◆ **PROMPT**
Of the lines listed below, return exactly those that run from the line containing "-> str) from" through the line containing "- intros id r.", both included.

◆ **MATERIAL TO PROCESS**
(* ===== verification/Prune.v ===== *)
(** * Prune: [src/prune.rs], the retention of pings, notifications, audit and sessions *)
From S2P Require Import Prelude Text Models Config Wire Chrono Auth Db Rows Store Sample Scheduler Sessions.
#[local] Open Scope Z_scope.
#[local] Open Scope pw_scope.

Section prune.
Context `{Chrono}.

Definition parse_days (v : option str) : option Z :=
  s ← v; n ← parse_i64 (trim s); if 0 <? n then Some n else None.

Definition retention_cutoff (now : Z) (setting : option str) : option str :=
  days ← parse_days setting;
  d ← try_days days;
  cutoff ← checked_sub_signed now d;
  Some (to_rfc3339 cutoff).

Inductive PruneTable : Set := PT_Pings | PT_Notifications | PT_Audit.
Definition setting_key (t : PruneTable) : str :=
  match t with
  | PT_Pings => lit "pings_retention_days"
  | PT_Notifications => lit "notifications_retention_days"
  | PT_Audit => lit "audit_retention_days"
  end.

Definition prune_table (now : Z) (table : PruneTable) : M (res DbErr Z) :=
  let? setting := get_setting (setting_key table) in
  match retention_cutoff now setting with
  | None => mret (Ok 0)
  | Some cutoff =>
      match table with
      | PT_Pings => delete_pings_before cutoff
      | PT_Notifications => delete_notifications_before cutoff
      | PT_Audit => delete_audit_before cutoff
      end
  end.

Record PruneCounts := mk_PruneCounts {
  pc_pings : Z; pc_notifications : Z; pc_audit : Z; pc_sessions : Z;
}.

Definition prune_once (now : Z) : M (res DbErr PruneCounts) :=
  let? p := prune_table now PT_Pings in
  let? n := prune_table now PT_Notifications in
  let? a := prune_table now PT_Audit in
  let? s := delete_expired_sessions now in
  mret (Ok (mk_PruneCounts p n a s)).

(** One pass of [run_prune_loop], and the loop: [stop k] is whether the shutdown signal
    wins the [select] of pass [k]. *)
Definition prune_pass : M unit :=
  do now := utc_now in
  do _ := prune_once now in
  do now2 := utc_now in
  do _ := set_setting (lit "last_prune_at") (to_rfc3339 now2) in
  mret tt.

Fixpoint run_prune_loop (interval_secs : Z) (stop : nat -> bool) (fuel k : nat) : M bool :=
  match fuel with
  | O => mret false
  | S fuel' =>
      do _ := prune_pass in
      if stop k then mret true
      else
        do _ := sleep (Z.max interval_secs 1 * ns) in
        run_prune_loop interval_secs stop fuel' (S k)
  end.

End prune.

(** ** Theorems *)

Section prune_theorems.
Context `{ChronoLaws}.

(** The instant a retention setting keeps rows from, if it is on and in range. *)
Definition keep_from (now : Z) (setting : option str) : option Z :=
  n ← parse_days setting;
  d ← try_days n;
  checked_sub_signed now d.

Lemma retention_cutoff_keep now setting :
  retention_cutoff now setting = to_rfc3339 <$> keep_from now setting.
Proof.
  unfold retention_cutoff, keep_from. destruct (parse_days setting) as [n|]; simpl; [|done].
  destruct (try_days n) as [d|]; simpl; [|done]. by destruct (checked_sub_signed now d).
Qed.

(** Every row's [created_at] is a timestamp. *)
Definition dated {R} (created_at : R -> str) (t : Table R) : Prop :=
  forall id r, t_rows t !! id = Some r -> exists a, created_at r = to_rfc3339 a /\ text_ok a.

(** [t'] holds the rows of [t] created at [from] or later, and [n] counts the others. *)
Definition kept_since {R} (created_at : R -> str) (from : Z) (t t' : Table R) (n : Z) : Prop :=
  t_seq t' = t_seq t /\
  (forall id r, t_rows t' !! id = Some r <->
     t_rows t !! id = Some r /\ exists a, created_at r = to_rfc3339 a /\ text_ok a /\ from <= a) /\
  n = Z.of_nat (size (t_rows t)) - Z.of_nat (size (t_rows t')).

Lemma delete_before_kept {R} (created_at : R -> str) from t :
  text_ok from -> dated created_at t ->
  kept_since created_at from t (delete_before created_at (to_rfc3339 from) t).2
    (delete_before created_at (to_rfc3339 from) t).1.
Proof.
  intros Tf Hd. unfold delete_before. split; [done|]. split.
  - intros id r. cbn [snd]. rewrite delete_where_lookup. split.
    + intros [Hr Hp]. split; [done|]. destruct (Hd id r Hr) as (a & Ha & Ta).
      exists a. split; [done|]. split; [done|]. rewrite Ha, rfc3339_order in Hp by done. by bool_to_prop.
    + intros [Hr (a & Ha & Ta & Hle)]. split; [done|]. rewrite Ha, rfc3339_order by done.
      by apply Z.ltb_ge.
  - cbn [fst snd]. unfold count_where, delete_where; cbn [t_rows].
    set (P := fun kr : Z * R => str_ltb (created_at kr.2) (to_rfc3339 from) = true).
    pose proof (map_filter_union_complement P (t_rows t)) as Hu.
    pose proof (map_disjoint_filter_complement P (t_rows t)) as Hdisj.
    assert (size (t_rows t) = size (filter P (t_rows t)) +
      size (filter (fun kr => ~ P kr) (t_rows t)))%nat as Hsize.
    { rewrite <- map_size_disj_union by done. by rewrite Hu. }
    assert (filter (fun kr : Z * R => str_ltb (created_at kr.2) (to_rfc3339 from) = false) (t_rows t) =
            filter (fun kr => ~ P kr) (t_rows t)) as Ef.
    { apply map_filter_ext. intros i x _. subst P. simpl. by destruct (str_ltb _ _). }
    rewrite Ef. subst P. cbv beta in *. lia.
Qed.

(** Retention deletes exactly what is too old. When nothing fails, pruning a table
    whose setting is off, blank, not a positive number or too large to subtract changes
    nothing; otherwise it keeps precisely the rows created at or after [now] less that
    many days, reports how many it deleted, and touches no other table. It never panics,
    whatever the setting. *)
Theorem prune_table_exact now table e w :
  calm e ->
  dated pgr_created_at (pings (w_db w)) -> dated nr_created_at (notifications (w_db w)) ->
  dated ar_created_at (audit_log (w_db w)) ->
  exists n w', prune_table now table e w = (Done (Ok n), w') /\
    match keep_from now (settings (w_db w) !! setting_key table) with
    | None => n = 0 /\ w_db w' = w_db w
    | Some from =>
        text_ok from ->
        match table with
        | PT_Pings => exists t, w_db w' = set_pings t (w_db w) /\
            kept_since pgr_created_at from (pings (w_db w)) t n
        | PT_Notifications => exists t, w_db w' = set_notifications t (w_db w) /\
            kept_since nr_created_at from (notifications (w_db w)) t n
        | PT_Audit => exists t, w_db w' = set_audit_log t (w_db w) /\
            kept_since ar_created_at from (audit_log (w_db w)) t n
        end
    end.
Proof.
  intros He Hp Hn Ha. unfold prune_table, get_setting.
  rewrite (mtry_query_calm _ _ e w (settings (w_db w) !! setting_key table) He) by done.
  rewrite retention_cutoff_keep. destruct (keep_from now _) as [from|]; cbn [fmap option_fmap option_map].
  2: { by eexists _, _. }
  destruct table; unfold delete_pings_before, delete_notifications_before, delete_audit_before;
    rewrite stmt_calm by done; simpl w_db; unfold delete_before;
    (eexists _, _; split; [reflexivity|]); intros Tf; (eexists; split; [reflexivity|]).
  - by apply (delete_before_kept pgr_created_at from).
  - by apply (delete_before_kept nr_created_at from).
  - by apply (delete_before_kept ar_created_at from).
Qed.

End prune_theorems.

#[local] Existing Instance SampleChrono.sample_chrono.
#[local] Existing Instance SampleChrono.sample_chrono_laws.

(** Pings of days 0, 5 and 9, kept for three days. *)
Definition retention_db : Db :=
  set_settings {[ lit "pings_retention_days" := lit " 3 " ]}
    (set_pings (insert_rows (map (fun k => mk_PingRow 1 (lit "log") None [] None (to_rfc3339 (days k)))
       [0; 5; 9]) empty_table) empty_db).

Lemma prune_table_exact_witness :
  exists t w', prune_table (days 10) PT_Pings (calm_env 0) (world_of retention_db) = (Done (Ok 2), w') /\
    w_db w' = set_pings t retention_db /\
    kept_since pgr_created_at (days 7) (pings retention_db) t 2.
Proof.
  destruct (prune_table_exact (days 10) PT_Pings (calm_env 0) (world_of retention_db))
    as (n & w' & E & Hk); [exact (calm_env_calm 0)|..].
  - intros id r Hr. apply elem_of_rows, (list_elem_of_fmap_2 snd) in Hr.
    assert ((rows (t_rows (pings retention_db))).*2 =
      map (fun k => mk_PingRow 1 (lit "log") None [] None (to_rfc3339 (days k))) [0; 5; 9]) as Er
      by (vm_compute; reflexivity).
    simpl snd in Hr. change (w_db (world_of retention_db)) with retention_db in Hr. rewrite Er in Hr.
    apply list_elem_of_fmap in Hr as (k & -> & Hk). exists (days k). split; [reflexivity|].
    repeat (apply elem_of_cons in Hk as [->|Hk]; [vm_compute; split; discriminate|]).
    apply elem_of_nil in Hk. destruct Hk.
  - intros id r Hr. vm_compute in Hr. discriminate.
  - intros id r Hr. vm_compute in Hr. discriminate.
  - rewrite world_of_db in Hk.
    assert (keep_from (days 10) (settings retention_db !! setting_key PT_Pings) = Some (days 7)) as Ek
      by (vm_compute; reflexivity).
    rewrite Ek in Hk. destruct Hk as (t & D & K); [vm_compute; split; discriminate|].
    assert (n = 2) as ->.
    { assert ((prune_table (days 10) PT_Pings (calm_env 0) (world_of retention_db)).1 = Done (Ok 2)) as E2
        by (vm_compute; reflexivity). rewrite E in E2. injection E2 as ->. reflexivity. }
    exists t, w'. split; [exact E|]. split; [exact D|exact K].
Defined.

◆ **THE COMPLETED TASK**
Lemma delete_before_kept {R} (created_at : R -> str) from t :
  text_ok from -> dated created_at t ->
  kept_since created_at from t (delete_before created_at (to_rfc3339 from) t).2
    (delete_before created_at (to_rfc3339 from) t).1.
Proof.
  intros Tf Hd. unfold delete_before. split; [done|]. split.
  - intros id r. cbn [snd]. rewrite delete_where_lookup. split.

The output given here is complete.